**** Supplied material ****
(** The table counts clients but places them by the count. When a client
    that is not the last one is released its place is cleared, but the next
    client to register is written over the last one, which is lost: its release
    afterwards is refused. *)
Theorem release_then_register_loses now cs1 p cs2 q new c :
  let all := cs1 ++ p :: cs2 ++ [q] in
  holds all c -> zlen all <= 32 -> Forall client_ok all -> NoDup all -> new <> q ->
  exists c1 r c2,
    remove_client now (service p) (instance p) c = Ret (0, c1, []) /\
    add_client now (service new) (instance new) c1 = Ret (r, c2, []) /\
    services c2 = cs1 ++ no_service :: cs2 ++ new :: replicate (32 - length (cs1 ++ cs2 ++ [q])) no_service /\
    remove_client now (service q) (instance q) c2 = Ret (- ENOENT, c2, []).
Proof.
  intros all Hh Hlen Hok Hnd Hnew. unfold all in *.
  apply list.NoDup_app in Hnd as (_ & Hd1 & Hnd). apply list.NoDup_cons in Hnd as [Hp Hnd].
  apply list.NoDup_app in Hnd as (_ & Hd2 & _).
  apply Forall_app in Hok as [_ Hok]. inversion Hok as [|? ? Hokp Hok2]; subst.
  apply Forall_app in Hok2 as [_ Hokq]. inversion Hokq as [|? ? Hq _]; subst.
  destruct (remove_client_at now cs1 p (cs2 ++ [q]) c) as (c1 & H1 & Hs1 & Hl1); try done.
  { by destruct cs1, cs2. }
  exists c1.
  assert (services c1 = (cs1 ++ no_service :: cs2) ++ q ::
            replicate (32 - length (cs1 ++ cs2 ++ [q])) no_service) as Hs1'.
  { rewrite Hs1, <- !app_assoc. cbn [app]. done. }
  set (rest := replicate _ no_service) in *.
  assert (zlen (cs1 ++ no_service :: cs2) = last_active c1) as Hat by (rewrite Hl1; zl; lia).
  unfold add_client. rewrite bind_get, Hs1'. destruct new as [svc inst]. cbn [service instance].
  rewrite (bind_lift _ _ _ _ (wrA_at _ _ {| service := svc; instance := inst |} _ _ Hat)).
  unfold update_register_time. autorewrite with eff. eexists _, _.
  split; [done|]. split; [reflexivity|].
  assert ((cs1 ++ no_service :: cs2) ++ {| service := svc; instance := inst |} :: rest =
    cs1 ++ no_service :: cs2 ++ {| service := svc; instance := inst |} :: rest) as Ha
    by (by rewrite <- app_assoc).
  split; [exact Ha|]. unfold remove_client. rewrite bind_get.
  cbn [services upd_services upd_last_active upd_regtime]. rewrite Ha.
  rewrite (bind_lift _ (None : option Z)); [done|].
  assert (Hqs : {| service := service q; instance := instance q |} = q) by (by destruct q).
  assert (Hno : no_service <> q) by (intros <-; by apply Hq).
  apply find_client_none.
  - rewrite !length_app. cbn [length]. rewrite length_app. cbn [length]. unfold rest.
    rewrite length_replicate. unfold zlen in Hlen. rewrite !length_app in *. cbn [length] in *.
    rewrite ?length_app in *. cbn [length] in *. lia.
  - rewrite Hqs. apply Forall_app. split; [|constructor; [done|apply Forall_app; split; [|constructor; [done|]]]].
    + apply list.Forall_forall. intros x Hx ->. apply (Hd1 q Hx).
      apply list_elem_of_further, elem_of_app. right. by apply list_elem_of_singleton.
    + apply list.Forall_forall. intros x Hx ->. apply (Hd2 q Hx). by apply list_elem_of_singleton.
    + unfold rest. by apply Forall_replicate.
Qed.
Definition client (s i : Z) : service_pair := {| service := s; instance := i |}.
Definition two_clients : client_tracking :=
  {| services := [client 5 1; client 9 2] ++ replicate 31 no_service; last_active := 2; regtime := 7;
     host_side_managing_app := HOST_USES_MODEMMANAGER; dirty_reconnects := 0 |}.
Lemma release_then_register_loses_witness :
  exists c1 r c2, remove_client 8 5 1 two_clients = Ret (0, c1, []) /\
    add_client 8 3 1 c1 = Ret (r, c2, []) /\
    services c2 = no_service :: client 3 1 :: replicate 31 no_service /\
    remove_client 8 9 2 c2 = Ret (- ENOENT, c2, []).
Proof.
  apply (release_then_register_loses 8 [] (client 5 1) [] (client 9 2) (client 3 1) two_clients).
  - by split.
  - vm_compute. congruence.
  - repeat constructor; vm_compute; congruence.
  - cbn [app]. repeat constructor; intros H; repeat (inversion H as [|? ? ? H']; clear H; rename H' into H).
  - done.
Defined.

(** A 34th registration is written past the table. *)
Lemma registration_overflow now svc inst c :
  zlen (services c) = 33 -> 33 <= last_active c -> add_client now svc inst c = Oob.
Proof.
  intros Hs Hl. unfold add_client. rewrite bind_get. unfold bind at 1, lift at 1.
  by rewrite wrA_out by lia.
Qed.
(* ===== verification/Proxy.v ===== *)
(** The proxy between the host and the baseband (src/proxy.c): where each QMI
    packet goes, what the modem injects on its own, and one turn of the thread
    that carries them. The components it routes to are parts of its state:
    texts (Sms.v, SmsFilter.v), calls (Call.v) and the host's clients
    (Tracking.v). *)

From stdpp Require Import base list numbers option strings.
From Stdlib Require Import ZArith Lia.
From S2P Require Import Prelude Libc Eff Qmi Sms SmsFilter Call Tracking.

Definition MAX_PACKET_SIZE : Z := 6144.
Definition NAS_GET_SIGNAL_INFO : Z := 0x004f.
Definition CONTROL_CLIENT_REGISTER_REQ : Z := 0x0022.
Definition CONTROL_CLIENT_RELEASE_REQ : Z := 0x0023.

(** * State *)

(** Counters are uint32_t. *)
Record pkt_stats := {
  bypassed : Z;
  empty_pkts : Z;
  discarded : Z;
  allowed : Z;
  failed : Z;
  other : Z
}.

Record proxy_rt := {
  is_usb_suspended : bool;
  is_service_debugging_enabled : bool;
  debug_service_id : Z;
  rmnet_packet_stats : pkt_stats;
  gps_packet_stats : pkt_stats
}.

(** The flags of atfwd.c that ask for a cell broadcast of the debug mode. *)
Record debug_cb := { debug_one : bool; debug_random : bool; debug_stream : bool }.

Record proxy := {
  rt : proxy_rt;
  ph : phone;
  clients : client_tracking;
  debug : debug_cb
}.

Definition upd_rt (f : proxy_rt -> proxy_rt) (s : proxy) : proxy :=
  {| rt := f (rt s); ph := ph s; clients := clients s; debug := debug s |}.
Definition upd_debug (d : debug_cb) (s : proxy) : proxy :=
  {| rt := rt s; ph := ph s; clients := clients s; debug := d |}.
Definition set_suspended (v : bool) (r : proxy_rt) : proxy_rt :=
  {| is_usb_suspended := v; is_service_debugging_enabled := is_service_debugging_enabled r;
     debug_service_id := debug_service_id r; rmnet_packet_stats := rmnet_packet_stats r;
     gps_packet_stats := gps_packet_stats r |}.
Definition set_debugging (en : bool) (id : Z) (r : proxy_rt) : proxy_rt :=
  {| is_usb_suspended := is_usb_suspended r; is_service_debugging_enabled := en;
     debug_service_id := id; rmnet_packet_stats := rmnet_packet_stats r;
     gps_packet_stats := gps_packet_stats r |}.
Definition on_rmnet (f : pkt_stats -> pkt_stats) (r : proxy_rt) : proxy_rt :=
  {| is_usb_suspended := is_usb_suspended r;
     is_service_debugging_enabled := is_service_debugging_enabled r;
     debug_service_id := debug_service_id r; rmnet_packet_stats := f (rmnet_packet_stats r);
     gps_packet_stats := gps_packet_stats r |}.
Definition on_gps (f : pkt_stats -> pkt_stats) (r : proxy_rt) : proxy_rt :=
  {| is_usb_suspended := is_usb_suspended r;
     is_service_debugging_enabled := is_service_debugging_enabled r;
     debug_service_id := debug_service_id r; rmnet_packet_stats := rmnet_packet_stats r;
     gps_packet_stats := f (gps_packet_stats r) |}.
****
■ Problem statement ■
For each line of the entries that includes "ENOENT", show that line.

■ Result of this task ■
    remove_client now (service q) (instance q) c2 = Ret (- ENOENT, c2, []).
    remove_client 8 9 2 c2 = Ret (- ENOENT, c2, []).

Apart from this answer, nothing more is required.